Bien que Fu Gui fût inquiet, il faisait davantage confiance à Zhou Xuan. Cependant, après l'avoir suivi si longtemps, il n'avait plus beaucoup d'argent. Il n'avait emporté que 15
000 yuans environ en montant à bord du navire, et avait déjà dépensé 9
000 yuans pour suivre Zhou Xuan. Il commençait à se sentir un peu en insécurité.
Zhou Xuan sourit, puis tendit les 20
000 yuans en espèces à Fu Gui et dit
: «
Frère Fu Gui, vous rayonnez, vous devez avoir de la chance. Puis-je ajouter 20
000 yuans à ma mise
?
»
Sans hésiter, Fu Gui prit l'argent et dit d'une voix grave : « Je ne peux pas augmenter les mises. Considérez cela comme un prêt de votre part, mais si je gagne, je pourrai vous verser des intérêts. »
(Certains lecteurs ont dit qu'ils n'appréciaient plus les scènes de jeu de cartes, je m'en excuse donc et ne les mentionnerai que brièvement dans ce chapitre ; il ne s'agit que d'un élément de transition.)
Volume 1, Chapitre 469
Chapitre 469
Fu Gui dit cela pour ne pas attirer l'attention.
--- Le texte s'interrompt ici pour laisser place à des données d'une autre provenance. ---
Definition sample_tool_rule : PamRule := {|
  r_id := "t1"; r_name := "restart is fine"; r_enabled := true; r_priority := 10;
  r_createdAt := None; matchSigner := None; matchSignerGroupId := None; matchHash := None;
  r_matchPathGlob := None; matchParentImage := None; matchCommandLine := None;
  matchUser := None; matchAdGroup := None; matchToolName := Some "restart_service"%string;
  matchRiskTier := Some 2; matchNegate := None; r_timeWindow := None;
  r_verdict := auto_approve; r_approvalDurationMinutes := None |}.
Definition sample_db : GovDb := {|
  devices := {[ "dev"%string := Some "site"%string ]};
  pamRulesTbl := [ {| rr_orgId := "org"; rr_siteId := None; rr_rule := sample_tool_rule |} ];
  elevationRequests := []; elevationAudit := [];
  aiToolExecutions := {[ "ex"%string :=
    {| ex_status := ExPending; ex_approvedBy := None; ex_approvedAt := None |} ]} |}.
Definition sample_params : ToolActionParams := {|
  p_orgId := "org"; p_deviceId := "dev"; p_executionId := "ex";
  p_toolName := "Restart_Service"; p_toolInput := "{}"; p_riskTier := 2;
  p_subjectUsername := "HOST-1" |}.

Lemma decideHelperToolAction_safe_witness :
  ∃ row, row ∈ pamRulesTbl sample_db ∧ r_verdict (rr_rule row) = auto_approve.
Proof.
  destruct (decideHelperToolAction utcParts str_cmp id sample_params 0 "e1" true [] sample_db)
    as [[d db'] evs] eqn:E.
  pose proof (decideHelperToolAction_safe utcParts str_cmp id sample_params 0 "e1" true []
    sample_db d db' evs E) as H.
  assert (d = auto_approved) as ->.
  { apply (f_equal (λ x, x.1.1)) in E. simpl in E. rewrite <- E. vm_compute. reflexivity. }
  destruct H as [(row & ? & _ & _ & _ & ? & _) _]. eauto.
Defined.
(** [n / d] lies between the powers of two of its logarithm estimate. *)
Lemma log2_quotient n d :
  (0 < n)%Z → let l := (Z.log2 n - Z.log2 (Zpos d))%Z in
  pow2 (l - 1) < n # d ∧ n # d < pow2 (l + 1).
Proof.
  intros Hn l. pose proof (Z.log2_spec n Hn) as [Hn1 Hn2].
  pose proof (Z.log2_spec (Zpos d) ltac:(lia)) as [Hd1 Hd2].
  pose proof (Z.log2_nonneg n). pose proof (Z.log2_nonneg (Zpos d)).
  assert (n # d == inject_Z n / inject_Z (Zpos d)) as E.
  { unfold Qeq, Qdiv, Qmult, Qinv, inject_Z; simpl. lia. }
  assert (0 < inject_Z (Zpos d)) as Hd by (unfold Qlt; simpl; lia).
  assert (∀ a b : Z, (a < b)%Z → inject_Z a < inject_Z b) as HZ by (intros; by rewrite <- Zlt_Qlt).
  assert (∀ a b : Z, (a <= b)%Z → inject_Z a <= inject_Z b) as HZl by (intros; by rewrite <- Zle_Qle).
  rewrite E. split.
  - apply Qlt_shift_div_l; [done|].
    apply Qlt_le_trans with (pow2 (l - 1) * inject_Z (2 ^ Z.succ (Z.log2 (Zpos d)))).
    { apply Qmult_lt_l; [apply pow2_pos | by apply HZ]. }
    rewrite <- pow2_Z by lia. rewrite <- pow2_add.
    replace (l - 1 + Z.succ (Z.log2 (Zpos d)))%Z with (Z.log2 n) by (unfold l; lia).
    rewrite pow2_Z by done. by apply HZl.
  - apply Qlt_shift_div_r; [done|].
    apply Qlt_le_trans with (inject_Z (2 ^ Z.succ (Z.log2 n))); [by apply HZ|].
    rewrite <- pow2_Z by lia.
    replace (Z.succ (Z.log2 n)) with (l + 1 + Z.log2 (Zpos d))%Z by (unfold l; lia).
    rewrite pow2_add. apply Qmult_le_l; [apply pow2_pos|].
    rewrite pow2_Z by done. by apply HZl.
Qed.
(* ===== verification/InvoiceLogic.v ===== *)
(** * Reasoning about the invoice handlers: partial-correctness triples over the handler
    monad, the structural invariant of the tables, and the relation a draft edit
    keeps between the tables before and after it. *)

From S2P Require Import Prelude JsNum Money Calendar InvoiceDb Invoices.

Open Scope Z_scope.

(** ** Triples *)

(** A run of [m] that returns from tables satisfying [P] ends in tables satisfying [Q];
    a throw leaves the tables as they were. *)
Definition triple {A} (P : DB → Prop) (m : M A) (Q : A → DB → Prop) : Prop :=
  ∀ db a db', P db → m db = Ok (a, db') → Q a db'.

Lemma triple_bind {A B} P (m : M A) Q (k : A → M B) R :
  triple P m Q → (∀ a, triple (Q a) (k a) R) → triple P (m ≫= k) R.
Proof.
  intros Hm Hk db b db' HP. unfold mbind, M_bind. destruct (m db) as [[a db1]|e] eqn:E; [|done].
  intros Hr. by eapply Hk; [eapply Hm|].
Qed.

Lemma triple_ret {A} P (a : A) Q : (∀ db, P db → Q a db) → triple P (mret a) Q.
Proof. intros H db a' db' HP [= <- <-]. auto. Qed.

Lemma triple_throw {A} P e (Q : A → DB → Prop) : triple P (throw e) Q.
Proof. intros db a db' _ [=]. Qed.

Lemma triple_require P b e : triple P (require b e) (λ _ db, P db ∧ b = true).
Proof. intros db a db' HP. unfold require. destruct b; [by intros [= <- <-] | done]. Qed.

Lemma triple_get P : triple P get_db (λ d db, d = db ∧ P db).
Proof. by intros db a db' HP [= <- <-]. Qed.

Lemma triple_modify P f (Q : DB → Prop) :
  (∀ db, P db → Q (f db)) → triple P (modify f) (λ _ db, Q db).
Proof. intros H db a db' HP [= <- <-]. auto. Qed.

Lemma triple_pre {A} (P P' : DB → Prop) (m : M A) Q :
  (∀ db, P db → P' db) → triple P' m Q → triple P m Q.
Proof. intros HP H db a db' H1 H2. eapply H; eauto. Qed.

Lemma triple_post {A} P (m : M A) (Q Q' : A → DB → Prop) :
  (∀ a db, Q a db → Q' a db) → triple P m Q → triple P m Q'.
Proof. intros HQ H db a db' H1 H2. eauto. Qed.

Lemma triple_owned P i :
  triple P (getOwnedInvoiceOr404 i) (λ inv db, P db ∧ invoices db !! i = Some inv).
Proof.
  eapply triple_bind; [apply triple_get|]. intros d. simpl.
  destruct (invoices d !! i) eqn:E; [|apply triple_throw].
  apply triple_ret. intros db [<- HP]. done.
Qed.

Lemma triple_editable P i actor :
  triple P (editableDraft i actor)
    (λ inv db, P db ∧ invoices db !! i = Some inv ∧ iv_status inv = draft ∧
               org_accessible actor (iv_orgId inv) = true).
Proof.
  eapply triple_bind; [apply triple_owned|]. intros inv. unfold assertDraft, requireOrgAccess.
  eapply triple_bind; [apply triple_require|]. intros [].
  eapply triple_bind; [apply triple_require|]. intros [].
  apply triple_ret. intros db [[[HP Hi] Hd%bool_decide_eq_true] Ho]. done.
Qed.

(** Running forwards. *)
Lemma run_bind {A B} (m : M A) (k : A → M B) db a db1 :
  m db = Ok (a, db1) → (m ≫= k) db = k a db1.
Proof. intros H. unfold mbind, M_bind. by rewrite H. Qed.

Lemma run_throw {A B} (m : M A) (k : A → M B) db e : m db = Throw e → (m ≫= k) db = Throw e.
Proof. intros H. unfold mbind, M_bind. by rewrite H. Qed.

Lemma run_owned db i inv : invoices db !! i = Some inv → getOwnedInvoiceOr404 i db = Ok (inv, db).
Proof.
  intros H. unfold getOwnedInvoiceOr404. rewrite (run_bind _ _ db db db) by done. by rewrite H.
Qed.

Lemma run_require b e db : require b e db = if b then Ok (tt, db) else Throw e.
Proof. by destruct b. Qed.

(** ** Structural invariant *)

(** The source a line refers to is a row of its table. *)
Definition source_known (db : DB) (l : Line) : Prop :=
  match ln_sourceType l, ln_sourceId l with
  | src_time_entry, Some t => is_Some (timeEntries db !! t)
  | src_part, Some p => is_Some (ticketParts db !! p)
  | _, _ => True
  end.

(** A parent line belongs to the same invoice and has no parent itself. *)
Definition parent_local (db : DB) (l : Line) : Prop :=
  ∀ p, ln_parentLineId l = Some p →
       ∃ lp, invoiceLines db !! p = Some lp ∧ ln_invoiceId lp = ln_invoiceId l ∧
             ln_parentLineId lp = None.

Record wf (db : DB) : Prop := {
  wf_invoices : ∀ i inv, invoices db !! i = Some inv → (i < nextId db)%N;
  wf_lines : ∀ k l, invoiceLines db !! k = Some l →
    (k < nextId db)%N ∧ (ln_invoiceId l < nextId db)%N ∧ source_known db l ∧ parent_local db l;
  wf_payments : ∀ k p, invoicePayments db !! k = Some p →
    (k < nextId db)%N ∧ (py_invoiceId p < nextId db)%N }.

(** ** Draft edits *)

(** What an edit of a draft keeps of the invoice row. *)
Definition same_lifecycle (a b : Invoice) : Prop :=
  iv_status b = iv_status a ∧ iv_snapshot b = iv_snapshot a ∧ iv_origin b = iv_origin a ∧
  iv_voidedAt b = iv_voidedAt a ∧ am_amountPaid (iv_amounts b) = am_amountPaid (iv_amounts a).

(** The lines of the other invoices are the same rows. *)
Definition lines_apart (i : id) (db db' : DB) : Prop :=
  ∀ k l, ln_invoiceId l ≠ i → invoiceLines db' !! k = Some l ↔ invoiceLines db !! k = Some l.

(** The tables an invoice edit does not write. *)
Definition same_rest (db db' : DB) : Prop :=
  invoicePayments db' = invoicePayments db ∧ timeEntries db' = timeEntries db ∧
  ticketParts db' = ticketParts db ∧ sequences db' = sequences db.

Record edit (i : id) (db db' : DB) : Prop := {
  ed_others : ∀ j, j ≠ i → invoices db' !! j = invoices db !! j;
  ed_row : ∀ inv, invoices db !! i = Some inv →
    ∃ inv', invoices db' !! i = Some inv' ∧ same_lifecycle inv inv';
  ed_lines : lines_apart i db db';
  ed_rest : same_rest db db';
  ed_next : (nextId db <= nextId db')%N }.

Lemma same_lifecycle_refl a : same_lifecycle a a.
Proof. done. Qed.
Lemma same_lifecycle_trans a b c : same_lifecycle a b → same_lifecycle b c → same_lifecycle a c.
Proof. unfold same_lifecycle. intuition congruence. Qed.

#[export] Instance edit_preorder i : PreOrder (edit i).
Proof.
  split.
  - intros db. constructor; [done | eauto using same_lifecycle_refl | done | done | done].
  - intros a b c [H1 H2 H3 H4 H5] [K1 K2 K3 K4 K5]. constructor.
    + intros j Hj. by rewrite K1, H1.
    + intros inv Hi. destruct (H2 inv Hi) as (inv' & Hi' & Hs).
      destruct (K2 inv' Hi') as (inv'' & Hi'' & Hs'). eauto using same_lifecycle_trans.
    + intros k l Hl. rewrite (K3 k l Hl). by apply H3.
    + unfold same_rest in *. intuition congruence.
    + lia.
Qed.

(** The state of a run that edits the draft [i] of [db0]. *)
Definition editing (db0 : DB) (i : id) (db : DB) : Prop := wf db ∧ edit i db0 db.

Lemma editing_start db i : wf db → editing db i db.
Proof. by split. Qed.

Lemma editing_step db0 i db db' : editing db0 i db → wf db' → edit i db db' → editing db0 i db'.
Proof. intros [_ H] Hw He. split; [done|]. by etransitivity. Qed.

(** ** Primitive writes as draft edits *)

Lemma source_known_mono db db' l :
  timeEntries db' = timeEntries db → ticketParts db' = ticketParts db →
  source_known db l → source_known db' l.
Proof. unfold source_known. by intros -> ->. Qed.

(** A row of the invoice table rewritten within its lifecycle. *)
Lemma update_invoice_editing db0 i f (F : gmap id Line → Prop) :
  (∀ inv, same_lifecycle inv (f inv)) →
  triple (λ db, editing db0 i db ∧ F (invoiceLines db)) (update_invoice i f)
    (λ _ db, editing db0 i db ∧ F (invoiceLines db)).
Proof.
  intros Hf. apply triple_modify. intros db [He HF]. pose proof He as [[Wi Wl Wp] _].
  split; [|done].
  apply (editing_step db0 i db); [done| |].
  - constructor; simpl; [|done | done]. intros j inv. rewrite lookup_alter_Some. naive_solver.
  - constructor; simpl; [| |done | done | done].
    + intros j Hj. by rewrite lookup_alter_ne.
    + intros inv Hi. rewrite lookup_alter, decide_True, Hi by done. simpl. eauto.
Qed.

(** A new line of [i]. *)
Lemma insert_line_editing db0 i l :
  ln_invoiceId l = i → (i < nextId db0)%N →
  triple (λ db, editing db0 i db ∧ source_known db l ∧ parent_local db l)
    (insert_line l)
    (λ k db, editing db0 i db ∧ invoiceLines db !! k = Some l).
Proof.
  intros Hl Hi0 db k db' (He & Hs & Hp) [= <- <-]. pose proof He as [[Wi Wl Wp] [_ _ _ _ Hn]].
  assert (i < nextId db)%N as Hi by lia.
  assert (invoiceLines db !! nextId db = None) as Hfresh.
  { destruct (invoiceLines db !! nextId db) eqn:E; [|done]. apply Wl in E. lia. }
  assert (∀ l', parent_local db l' → parent_local
    (set_lines <[nextId db := l]> (set_aux (λ s, s) (N.succ (nextId db)) (events db) db)) l') as Hpl.
  { intros l' H p Hpar. destruct (H p Hpar) as (lp & Hlp & E). exists lp. split; [|done].
    simpl. rewrite lookup_insert_ne; [done|]. intros <-. congruence. }
  split; [|simpl; by rewrite lookup_insert, decide_True].
  apply (editing_step db0 i db); [done| |].
  - constructor; simpl.
    + intros j inv ?%Wi. lia.
    + intros k' l'. rewrite lookup_insert_Some. intros [[<- <-]|[Hne Hk]].
      * split_and!; [lia | lia | done | auto].
      * destruct (Wl _ _ Hk) as (? & ? & ? & ?). split_and!; [lia | lia | done | auto].
    + intros k' p ?%Wp. lia.
  - constructor; simpl; [done | eauto using same_lifecycle_refl| |done | lia].
    intros k' l' Hl'. simpl. rewrite lookup_insert_Some. split; [naive_solver|].
    intros Hk. right. split; [|done]. intros <-. congruence.
Qed.

(** A line of [i] rewritten with the same identity. *)
Definition same_line (a b : Line) : Prop :=
  ln_invoiceId b = ln_invoiceId a ∧ ln_sourceType b = ln_sourceType a ∧
  ln_sourceId b = ln_sourceId a ∧ ln_parentLineId b = ln_parentLineId a.

Lemma alter_line_editing db0 i k f :
  (∀ l, same_line l (f l)) →
  triple (λ db, editing db0 i db ∧ ∀ l, invoiceLines db !! k = Some l → ln_invoiceId l = i)
    (modify (set_lines (alter f k))) (λ _, editing db0 i).
Proof.
  intros Hf. apply triple_modify. intros db [He Hk]. pose proof He as [[Wi Wl Wp] _].
  apply (editing_step db0 i db); [done| |].
  - constructor; simpl; [done | | done]. intros k' l'. rewrite lookup_alter_Some.
    assert (∀ a b, same_line a b → source_known db a → source_known db b) as Hs.
    { unfold source_known. by intros a b (_ & -> & -> & _). }
    assert (∀ l', parent_local db l' → parent_local (set_lines (alter f k) db) l') as Hp.
    { intros l1 H p Hpar. destruct (H p Hpar) as (lp & Hlp & E). simpl. rewrite lookup_alter.
      case_decide as Hd; [|eauto]. subst p. rewrite Hlp. simpl. eexists. split; [done|].
      by destruct (Hf lp) as (-> & _ & _ & ->). }
    intros [(-> & l & Hl & ->)|[Hne Hl]]; destruct (Wl _ _ Hl) as (? & ? & ? & Hpar).
    + split_and!; [done | by destruct (Hf l) as (-> & _) | by eapply Hs; eauto|].
      apply Hp. intros p. destruct (Hf l) as (-> & _ & _ & ->). apply Hpar.
    + split_and!; auto.
  - constructor; simpl; [done | eauto using same_lifecycle_refl| |done | done].
    intros k' l' Hl'. simpl. rewrite lookup_alter_Some. split.
    + intros [(-> & l & Hl & ->)|[_ ?]]; [|done]. destruct (Hf l) as (E & _).
      rewrite E in Hl'. by apply Hk in Hl.
    + intros Hl. right. split; [|done]. intros <-. by apply Hk in Hl.
Qed.

(** Removing a line of [i] with its children. *)
Lemma delete_line_editing db0 i k :
  triple (editing db0 i) (delete_line i k) (λ _, editing db0 i).
Proof.
  apply triple_modify. intros db He. pose proof He as [[Wi Wl Wp] _].
  destruct (invoiceLines db !! k) as [l|] eqn:Ek; [|done]. case_bool_decide as Hl; [|done].
  assert (∀ k' l', filter (λ p, ln_parentLineId p.2 ≠ Some k) (delete k (invoiceLines db)) !! k' = Some l' ↔
    invoiceLines db !! k' = Some l' ∧ k' ≠ k ∧ ln_parentLineId l' ≠ Some k) as Hlook.
  { intros k' l'. rewrite map_lookup_filter_Some, lookup_delete_Some. naive_solver. }
  apply (editing_step db0 i db); [done| |].
  - constructor; simpl; [done | | done]. intros k' l' (Hk' & Hne & Hpar)%Hlook.
    destruct (Wl _ _ Hk') as (? & ? & ? & Hp). split_and!; try done.
    intros p Hp'. destruct (Hp p Hp') as (lp & Hlp & E).
    exists lp. split; [|done]. simpl. apply Hlook.
    split_and!; [done | congruence | by destruct E as [_ ->]].
  - constructor; simpl; [done | eauto using same_lifecycle_refl| |done | done].
    intros k' l' Hl'. simpl. rewrite Hlook. split; [naive_solver|]. intros Hk'.
    split_and!; [done | congruence|]. intros Hp. destruct (Wl _ _ Hk') as (_ & _ & _ & Hpl).
    destruct (Hpl k Hp) as (lp & Hlp & E & _). congruence.
Qed.

(** ** Handlers as draft edits *)

Ltac tbind rule := eapply triple_bind; [apply rule|]; intros ?; simpl.

Lemma recomputeInvoiceTotals_editing db0 i r now (F : gmap id Line → Prop) :
  triple (λ db, editing db0 i db ∧ F (invoiceLines db)) (recomputeInvoiceTotals i r now)
    (λ _ db, editing db0 i db ∧ F (invoiceLines db)).
Proof.
  unfold recomputeInvoiceTotals, assertDraft.
  tbind triple_owned. tbind triple_require. tbind triple_get.
  eapply triple_pre; [|by apply (update_invoice_editing _ _ _ F)]. by intros db [_ [[? _] _]].
Qed.

Lemma recompute_editing db0 i r now :
  triple (editing db0 i) (recomputeInvoiceTotals i r now) (λ _, editing db0 i).
Proof.
  eapply triple_pre; [|eapply triple_post; [|apply (recomputeInvoiceTotals_editing db0 i r now (λ _, True))]];
    naive_solver.
Qed.

Definition plain (i : id) (l : Line) : Prop :=
  ln_invoiceId l = i ∧ ln_parentLineId l = None ∧
  ln_sourceType l ≠ src_time_entry ∧ ln_sourceType l ≠ src_part.

Lemma plain_known db i l : plain i l → source_known db l ∧ parent_local db l.
Proof.
  intros (_ & Hp & H1 & H2). split.
  - unfold source_known. by destruct (ln_sourceType l).
  - intros p. by rewrite Hp.
Qed.

(** A top-level line of [i] with the given id. *)
Definition has_top (i k : id) (ls : gmap id Line) : Prop :=
  ∃ l, ls !! k = Some l ∧ ln_invoiceId l = i ∧ ln_parentLineId l = None.

Lemma insertLineAndRecompute_editing db0 i spec now :
  (∀ s, plain i (spec s)) → (i < nextId db0)%N →
  triple (editing db0 i) (insertLineAndRecompute i spec now)
    (λ r db, editing db0 i db ∧ has_top i r.1 (invoiceLines db)).
Proof.
  intros Hs Hi. unfold insertLineAndRecompute. tbind triple_get.
  eapply triple_bind.
  { eapply triple_pre; [|apply (insert_line_editing db0 i); [apply Hs | done]].
    intros db [_ ?]. split; [done|]. apply (plain_known _ i), Hs. }
  intros k. simpl. eapply triple_bind.
  { eapply triple_pre; [|apply (recomputeInvoiceTotals_editing db0 i None now (has_top i k))].
    intros db [? Hl]. split; [done|]. eexists. split; [done|].
    destruct (Hs (default 0 (max_sort a i) + 1)) as (? & ? & _). done. }
  intros []. by apply triple_ret.
Qed.

(** Any list of new lines of [i], given what each needs of the lines before it. *)
Lemma insert_lines_editing db0 i ls (F : gmap id Line → Prop) :
  (i < nextId db0)%N →
  (∀ l db, l ∈ ls → F (invoiceLines db) → editing db0 i db →
           ln_invoiceId l = i ∧ source_known db l ∧ parent_local db l) →
  (∀ m k l, F m → m !! k = None → l ∈ ls → F (<[k := l]> m)) →
  triple (λ db, editing db0 i db ∧ F (invoiceLines db)) (insert_lines ls)
    (λ _ db, editing db0 i db ∧ F (invoiceLines db)).
Proof.
  intros Hi Hls HF. induction ls as [|l ls IH]; simpl; [by apply triple_ret|].
  eapply triple_bind with (Q := λ _ db, editing db0 i db ∧ F (invoiceLines db)).
  - intros db k db' [He Hf] Hrun.
    destruct (Hls l db) as (Hl & Hs & Hp); [set_solver | done | done|].
    split; [by eapply (insert_line_editing db0 i l Hl Hi)|]. injection Hrun as <- <-. simpl.
    apply HF; [done| |set_solver]. destruct (invoiceLines db !! nextId db) eqn:E; [|done].
    destruct He as [[_ Wl _] _]. apply Wl in E. lia.
  - intros k. eapply triple_bind; [apply IH|].
    + intros l' db Hl'. apply Hls. set_solver.
    + intros m k' l' Hm Hk Hl'. apply HF; [done | done | set_solver].
    + intros rest. by apply triple_ret.
Qed.
Lemma issueInvoice_refines db0 i actor now :
  0 <= now → triple (at_start db0) (issueInvoice i actor now) (λ _, refined db0).
Proof.
  intros Hnow. unfold issueInvoice. eapply triple_bind; [apply triple_editable|]. intros inv.
  eapply triple_bind; [apply triple_get|]. intros d. cbv zeta.
  eapply triple_bind; [apply triple_require|]. intros [].
  eapply triple_bind; [apply triple_require|]. intros [].
  eapply triple_bind; [apply triple_require|]. intros [].
  intros db a db' [[[[<- [[-> Hw] (Hi & Hd & _)]] _] Htime] Hpart] Hrun.
  unfold mbind at 1, M_bind at 1 in Hrun.
  destruct (allocateInvoiceCounter _ _ db0) as [[c db1]|] eqn:Ea; [|done].
  apply allocate_run in Ea as [-> ->]. apply issue_tail_run in Hrun as ->.
  apply (refined_step _ db0); [by split | by apply wf_rewritten|].
  pose proof (existsb_false _ _ Htime) as Ht. pose proof (existsb_false _ _ Hpart) as Hp.
  eapply (lc_issue _ _ i inv _ (getUTCFullYear (now / 86400000))
    (default "INV"%string (pa_invoiceNumberPrefix <$> partners db0 !! iv_partnerId inv)));
    [done | done | by apply year_nonneg | done | done | | | | | by apply alter_insert | ..]; done.
Qed.

(** ** Payments *)

Lemma derive_phase v n total paid due now :
  let s := deriveInvoiceStatus v n total paid due now in
  (s = void ↔ v = true) ∧ (s = draft ↔ v = false ∧ n = false).
Proof.
  unfold deriveInvoiceStatus. destruct v; [naive_solver|]. destruct n; simpl; [|naive_solver].
  repeat case_match; naive_solver.
Qed.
Il avait tout gagné lui-même, alors qu'est-ce qu'un petit intérêt ? Même si Zhou Xuan voulait tout l'argent, cela lui serait égal. Au moins, Zhou Xuan lui avait fait comprendre que Guan Lin et Yu Qiang leur avaient tendu des pièges depuis le début.
Guan Lin avait environ 30
000 yuans en liquide devant lui et en avait misé environ 15
000, ce qui lui laissait un solde d'environ 15
000 yuans. Yu Qiang avait également environ 30
000 yuans. Les deux hommes s'étaient mis d'accord à l'avance. L'argent est un attrait irrésistible dans les tripots. À eux deux, ils possédaient plus de 60
000 yuans, une somme très tentante.
Fu Gui prit les 20 000 de Zhou Xuan et, avec le reste de son argent, il disposait d'environ 30 000, soit plus du double des 15 000 de Guan Lin.